• Merhaba Ziyaretçi.
    "Hoşgeldin sonbahar "
    konulu resim yarışması başladı. İlgili konuya BURADAN ulaşabilirsiniz. Sizi de beğendiğiniz 2 resmi oylamanız için bekliyoruz...

Atatürk’ün dinin siyasete alet edilmemesi hakkındaki sözleri

ZeyNoO

V.I.P
V.I.P
Atatürk’ün dinin siyasete alet edilmemesi hakkındaki sözleri

Atatürk’ün, dinin siyasetten uzak tutulması ile ilgili fikir ve düşünceleri.
Atatürk’ün, dinin siyasete alet edilmemesi gerektiğine dair söylemiş olduğu sözler.
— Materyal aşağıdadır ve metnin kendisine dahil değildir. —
(* ===== verification/ConcreteAuth.v ===== *)
(** * ConcreteAuth: instances for the authentication service

    Concrete functions, with their laws, for the environment variables, the
    Unicode tables, the JWT and bcrypt libraries, and a store of refresh
    tokens whose rows the table accepts. *)

From S2P Require Import Prelude GoInt GoStrings Base64 Aes GoTime GoValues Pgtypex Schema Sqlc Effects Crypto AuthTokens TxRunner Models Repositories AuthService Outbox Sessions Concrete.
Import strings auth crypto pgtypex uuidx.
Import Concrete.

Module ConcreteAuth.

#[export] Instance demo_process : Process := { Getenv name :=
  if String.eqb name "APP_CRYPTO_KEY" then "00112233445566778899aabbccddeeff00112233445566778899AABBCCDDEEFF"
  else if String.eqb name "JWT_SIGNING_KEY" then "signing key" else "" }.

#[export] Instance ascii_unicode : Unicode := {
  map_unicode_ToLower s := s; trim_unicode_IsSpace s := s; trim_right_unicode_IsSpace s := s }.

(** ** Tokens as the bits of an injective code *)

Fixpoint bits (p : positive) : string :=
  match p with
  | xH => EmptyString
  | xO q => String "0" (bits q)
  | xI q => String "1" (bits q)
  end.

Fixpoint of_bits (s : string) : positive :=
  match s with
  | EmptyString => xH
  | String c s' => if Ascii.eqb c "1" then xI (of_bits s') else xO (of_bits s')
  end.

Lemma of_bits_bits p : of_bits (bits p) = p.
Proof. induction p as [p IH|p IH|]; simpl; congruence. Qed.

Definition claims_tuple (c : Claims) : string * Z * Z * string * string :=
  (Subject c, IssuedAt c, ExpiresAt c, Claims_UserID c, Claims_Email c).

Definition claims_of_tuple (t : string * Z * Z * string * string) : Claims :=
  let '(s, i, e, u, m) := t in mkClaims s i e u m.

Definition jwt_text (key : string) (c : Claims) : string := bits (encode (key, claims_tuple c)).

Definition jwt_read (tok : string) : option (string * Claims) :=
  p ← decode (of_bits tok); Some (p.1, claims_of_tuple p.2).

Lemma jwt_read_text key c : jwt_read (jwt_text key c) = Some (key, c).
Proof. unfold jwt_read, jwt_text. rewrite of_bits_bits, countable.decode_encode. by destruct c. Qed.

#[export] Instance plain_jwt : JwtLib := {
  jwt_NewNumericDate t := t / Second * Second;
  jwt_SignedString key c := Ok (jwt_text key c);
  jwt_ParseWithClaims now kf tok :=
    match jwt_read tok with
    | Some (key, c) =>
        try k := kf (mkJwtToken "HS256" true) in
        if String.eqb k key then
          if now <? ExpiresAt c then Ok (c, true) else Err (foreign "token is expired")
        else Err (foreign "signature is invalid")
    | None => Err (foreign "token is malformed")
    end }.

#[export] Instance plain_jwt_laws : JwtLaws plain_jwt.
Proof.
  split; simpl.
  - done.
  - eauto.
  - intros key c tok kf now [= <-] _ Hk Hlt. rewrite jwt_read_text, Hk. simpl. rewrite String.eqb_refl.
    by destruct (Z.ltb_spec now (ExpiresAt c)); [|lia].
  - intros key c tok kf now [= <-] Hk Hge. rewrite jwt_read_text, Hk. simpl. rewrite String.eqb_refl.
    destruct (Z.ltb_spec now (ExpiresAt c)); [lia|]. eauto.
  - intros kf tok now r H. destruct (jwt_read tok) as [[key c]|]; [|done].
    apply obind_Ok_inv in H as (k & Hk & _). eauto.
Qed.

#[export] Instance plain_bcrypt : BcryptLib := {
  bcrypt_GenerateFromPassword _ p := Ok (String.append "hash of " p);
  bcrypt_CompareHashAndPassword h p :=
    if String.eqb h (String.append "hash of " p) then Ok tt else Err (foreign "hashedPassword is not the hash") }.

#[export] Instance plain_bcrypt_laws : BcryptLaws plain_bcrypt.
Proof.
  split; simpl.
  - intros n p h [= <-]. by rewrite String.eqb_refl.
  - intros n p h m. split; [done|]. by destruct (String.eqb _ _).
Qed.

(** ** A working store of tokens *)

Definition working_Create (tx : option Tx) (t : db.RefreshToken) : M unit :=
  wrap_err "create refresh token" (exec (q tx) (queries.CreateRefreshToken
    (queries.mkCreateRefreshTokenParams (UUIDToPG (db.RefreshToken_ID t)) (UUIDToPG (db.RefreshToken_UserID t))
       (db.RefreshToken_EncryptedToken t) (pg_time (db.RefreshToken_ExpiresAt t)) (db.RefreshToken_Revoked t)
       (pg_time (db.RefreshToken_CreatedAt t)) (pg_time (db.RefreshToken_CreatedAt t)) Timestamptz_zero))).

Definition working_tokens : RefreshTokenRepository :=
  mkRefreshTokenRepository working_Create Token_GetByID Token_GetByUserID Token_Revoke.

#[export, refine] Instance working_store : TokenStore working_tokens := {
  stored_token d id := sqlcRefreshTokenToToken <$> refresh_tokens d !! id }.
Proof.
  - intros id w. pose proof (reads_Token_GetByID id w) as H. simpl. unfold wp in *.
    destruct (Token_GetByID id w) as [[t|e|m] w'] eqn:Et; [|naive_solver..]. destruct H as (? & ? & ?). split_and!; [done..|].
    unfold Token_GetByID in Et. apply bind_Ok_inv in Et as (row & w1 & Et & [= <- <-]).
    unfold no_rows_or, exec, queries.GetRefreshTokenByID, read_stmt in Et. simpl in Et.
    destruct (refresh_tokens (w_db w) !! id), (env_fault (w_tick w)) as [[]|]; simpl in Et; by simplify_eq.
  - intros t rest d. simpl. unfold working_Create. tx_step. apply txwp_exec; [|done]. intros ctx.
    unfold queries.CreateRefreshToken. simpl. destruct (refresh_tokens d !! db.RefreshToken_ID t) eqn:En; [done|].
    simpl. destruct (Schema.users d !! _); [|done]. simpl. split; [done|].
    intros id Hne. by rewrite lookup_insert_ne.
  - intros id rest d. simpl. unfold Token_Revoke. tx_step. apply txwp_exec; [|done]. intros ctx. simpl.
    intros t Ht. rewrite lookup_alter_eq. apply fmap_Some in Ht as (row & -> & ->). simpl. eauto.
Defined.

End ConcreteAuth.
(* ===== verification/WitnessesAuth.v ===== *)
(** * WitnessesAuth: the theorems on authentication and encryption, applied

    A run of the service: an account is registered, a session opened and
    refreshed on a working store of tokens, and the theorems applied to its
    steps; then two refreshes of one token that overlap. *)

From S2P Require Import Prelude GoInt GoStrings Base64 Aes GoTime GoValues Pgtypex Schema Sqlc Effects Crypto AuthTokens TxRunner Models Repositories AuthService Outbox Sessions Concrete ConcreteAuth.
Import strings auth crypto pgtypex uuidx.
Import Concrete ConcreteAuth.

(** ** Encryption *)

Lemma Decrypt_Encrypt_witness :
  wp (Encrypt "attack at dawn") (λ r w', (w' = demo ∨ w' = tick demo) ∧
    match r with
    | Ok c => Decrypt c = Ok "attack at dawn"
    | Err e => initKey = Err e ∨ ∃ e', e = wrapf "rand nonce" e' ∧ env_rand (w_tick demo) gcm.NonceSize = Err e'
    | Panic m => env_rand (w_tick demo) gcm.NonceSize = Panic m
    end)%string demo.
Proof. apply (Decrypt_Encrypt "attack at dawn" demo). unfold len. simpl. lia. Defined.

Definition demo_key : string := match initKey with Ok k => k | _ => "" end.

Lemma demo_key_ok : initKey = Ok demo_key.
Proof. vm_compute. reflexivity. Qed.

Lemma Decrypt_authentic_witness :
  Decrypt (sealed demo_key "twelve bytes" "attack at dawn") = Ok "attack at dawn"%string ↔
  ∃ nonce, len nonce = gcm.NonceSize ∧ sealed demo_key "twelve bytes" "attack at dawn" = sealed demo_key nonce "attack at dawn".
Proof.
  apply (Decrypt_authentic demo_key (sealed demo_key "twelve bytes" "attack at dawn") "attack at dawn" demo_key_ok).
  unfold len. simpl. lia.
Defined.

(** ** Tokens and addresses *)

Lemma DecodeRefreshToken_EncodeRefreshToken_witness :
  DecodeRefreshToken (EncodeRefreshToken alice "secret") = Ok (alice, "secret"%string).
Proof. by apply (DecodeRefreshToken_EncodeRefreshToken alice "secret"). Defined.

Definition signed : outcome string * World := Sign "alice" "alice@example.com" AccessTokenExpiry demo.
Definition signed_token : string := match fst signed with Ok t => t | _ => "" end.

Lemma signed_ok : signed = (Ok signed_token, tick demo).
Proof. vm_compute. reflexivity. Qed.

(** A world in which the clock shows the effect number [n]. *)
Definition world_at (n : nat) : World := mkWorld demo_db [] [] n.

Lemma Verify_Sign_witness :
  Verify signed_token (world_at 10) = (Ok ("alice", "alice@example.com")%string, tick (world_at 10)).
Proof.
  exact (Verify_Sign "alice" "alice@example.com" AccessTokenExpiry demo signed_token (tick demo) (world_at 10)
    signed_ok eq_refl eq_refl).
Defined.

Lemma jwt_key_required_witness :
  Verify (P := {| Getenv _ := "" |}) signed_token demo = (Err (sentinel ErrJWTKeyMissing), demo).
Proof. refine (proj2 (jwt_key_required (P := {| Getenv _ := "" |}) demo _) signed_token). reflexivity. Defined.

Lemma NormalizeEmail_canonical_witness :
  stringsx.NormalizeEmail " Alice@Example.COM " = stringsx.NormalizeEmail "alice@example.com" ∧
  stringsx.NormalizeEmail (stringsx.NormalizeEmail "alice@example.com") = stringsx.NormalizeEmail "alice@example.com".
Proof.
  apply (NormalizeEmail_canonical "alice@example.com" " Alice@Example.COM " [" "%char] [" "%char]); reflexivity.
Defined.

(** ** A session *)

Definition bob_email : string := " Bob@Example.com".
Definition bob_world : World := snd (Register NewAuthService bob_email "pw" demo).

Lemma demo_emails : emails_unique demo_db.
Proof.
  intros i j u v. simpl. rewrite !lookup_singleton_Some. intros [<- _] [<- _]. done.
Qed.

Lemma Register_spec_witness :
  wp (Register NewAuthService bob_email "pw") (λ r w', w_txs w' = [] ∧ w_trace w' = [] ∧
    match r with
    | Ok u => registered demo_db (w_db w') bob_email "pw" u
    | Err e => w_db w' = demo_db ∨
        ((∃ e', e = wrapf "create user" e' ∧ db_fault e') ∧ ∃ u, registered demo_db (w_db w') bob_email "pw" u)
    | Panic _ => w_db w' = demo_db
    end) demo.
Proof. exact (Register_spec bob_email "pw" demo). Defined.

Lemma Register_unique_witness :
  wp (Register NewAuthService bob_email "pw") (λ r w', emails_unique (w_db w') ∧
    ((∃ id v, Schema.users demo_db !! id = Some v ∧ sqlcdb.User_Email v = stringsx.NormalizeEmail bob_email) →
     is_ok r = false ∧ w_db w' = demo_db)) demo.
Proof. exact (Register_unique bob_email "pw" demo demo_emails). Defined.

Definition service : authServiceImpl := with_store working_tokens.

Definition login : outcome (string * string) * World := Authenticate service "bob@example.com" "pw" bob_world.
Definition login_pair : string * string := match fst login with Ok p => p | _ => ("", "")%string end.

Lemma login_ok : Authenticate service "bob@example.com" "pw" bob_world = (Ok (fst login_pair, snd login_pair), snd login).
Proof. vm_compute. reflexivity. Qed.

Lemma Authenticate_sound_witness :
  ∃ u w1, GetByEmail (stringsx.NormalizeEmail "bob@example.com") bob_world = (Ok u, w1) ∧
    bcrypt_CompareHashAndPassword (db.User_HashedPassword u) "pw" = Ok tt.
Proof.
  refine (proj2 (proj2 (proj1 (Authenticate_sound service "bob@example.com" "pw" bob_world) _ _ _ login_ok))).
Defined.

Definition token : string := snd login_pair.
Definition refreshed : outcome (string * string) * World := Refresh service token (snd login).
Definition refreshed_pair : string * string := match fst refreshed with Ok p => p | _ => ("", "")%string end.

Lemma refreshed_ok : Refresh service token (snd login) = (Ok (fst refreshed_pair, snd refreshed_pair), snd refreshed).
Proof. vm_compute. reflexivity. Qed.

Lemma Refresh_sound_witness :
  ∃ id secret row w1, DecodeRefreshToken token = Ok (id, secret) ∧
    rt_GetByID working_tokens id (snd login) = (Ok row, w1) ∧ db.RefreshToken_Revoked row = false.
Proof.
  destruct (Refresh_sound service token (fst refreshed_pair) (snd refreshed_pair) (snd login) (snd refreshed) refreshed_ok)
    as (id & secret & row & w1 & H1 & H2 & H3 & _).
  exists id, secret, row, w1. split; [exact H1|]. split; [exact H2|exact H3].
Defined.

(** The two phases of that refresh. *)
Definition no_plan : UUID * db.RefreshToken * (string * string) :=
  (alice, db.mkRefreshToken alice alice "" noon false noon, ("", ""))%string.
Definition plan_of (o : outcome (UUID * db.RefreshToken * (string * string))) : UUID * db.RefreshToken * (string * string) :=
  match o with Ok p => p | _ => no_plan end.

Definition first_checks := refresh_checks service token (snd login).
Definition first_commit := refresh_commit service (plan_of (fst first_checks)) (snd first_checks).

Lemma first_checks_ok : refresh_checks service token (snd login) = (Ok (plan_of (fst first_checks)), snd first_checks).
Proof. vm_compute. reflexivity. Qed.
Lemma first_checks_db : w_db (snd first_checks) = w_db (snd login).
Proof. vm_compute. reflexivity. Qed.
Lemma first_commit_ok :
  refresh_commit service (plan_of (fst first_checks)) (snd first_checks)
  = (Ok (fst refreshed_pair, snd refreshed_pair), snd first_commit).
Proof. vm_compute. reflexivity. Qed.

Lemma keeps_tokens_refl d : keeps_tokens working_tokens d d.
Proof. intros id t Ht. eauto. Qed.

Lemma spent_token_refused_witness : wp (Refresh service token) (λ r _, is_ok r = false) (snd first_commit).
Proof.
  refine (proj2 (spent_token_refused working_tokens token (plan_of (fst first_checks)) (fst refreshed_pair, snd refreshed_pair)
    (snd login) (snd first_checks) (snd first_checks) (snd first_commit) (snd first_commit))
    first_checks_ok _ first_commit_ok (keeps_tokens_refl _)).
  rewrite first_checks_db. apply keeps_tokens_refl.
Defined.

(** Two refreshes of one token that overlap: both have passed the checks when
    the first of them commits, and both succeed, each with a new session. *)
Definition second_checks := refresh_checks service token (snd first_checks).
Definition overlapping_first := refresh_commit service (plan_of (fst first_checks)) (snd second_checks).
Definition overlapping_second := refresh_commit service (plan_of (fst second_checks)) (snd overlapping_first).

Theorem overlapping_refreshes :
  is_ok (fst first_checks) = true ∧ is_ok (fst second_checks) = true ∧
  is_ok (fst overlapping_first) = true ∧ is_ok (fst overlapping_second) = true ∧
  fst (fst (plan_of (fst first_checks))) = fst (fst (plan_of (fst second_checks))) ∧
  omap_out snd (fst overlapping_first) ≠ omap_out snd (fst overlapping_second).
Proof. split_and!; vm_compute; congruence. Qed.

Definition logout : outcome unit * World := Revoke NewAuthService token (snd login).

Lemma logout_ok : Revoke NewAuthService token (snd login) = (Ok tt, snd logout).
Proof. vm_compute. reflexivity. Qed.

Lemma Revoke_effective_witness :
  Refresh NewAuthService token (snd logout) = (Err (sentinel ErrRefreshTokenInvalid), tick (snd logout)).
Proof.
  destruct (Revoke_effective token (snd login) (snd logout) logout_ok) as (id & secret & _ & Hrev & Hno).
  apply Hno; [reflexivity|exact Hrev].
Defined.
Atatürk’ün, dinin siyasete âlet edilmesinin zararları hakkındaki fikir ve düşünceleri;
Bizi yanlış yola yönelten soysuz kimseler bilirsiniz ki, çok kere din perdesine bürünmüşler, saf ve temiz halkımızı hep şeriat sözleriyle aldata gelmişlerdir. Tarihimizi okuyunuz, dinleyiniz... Görürsünüz ki milleti mahveden, esir eden, harap eden fenalıklar hep din niteliği altındaki küfür ve kötülükten gelmiştir. Onlar her türlü hareketi dinle karıştırırlar. Halbuki, Allah’a şükürler olsun hepimiz Müslümanız, hepimiz dindarız; artık bizim, dinin gereklerini öğrenmek için şundan bundan derse ve akıl hocalığına gereksinmemiz yoktur. Analarımızın, babalarımızın kucaklarında verdikleri dersler bile, bize dinimizin esaslarını anlatmaya yeterlidir. 1923 (Atatürk’ün S.D.II, s. 127)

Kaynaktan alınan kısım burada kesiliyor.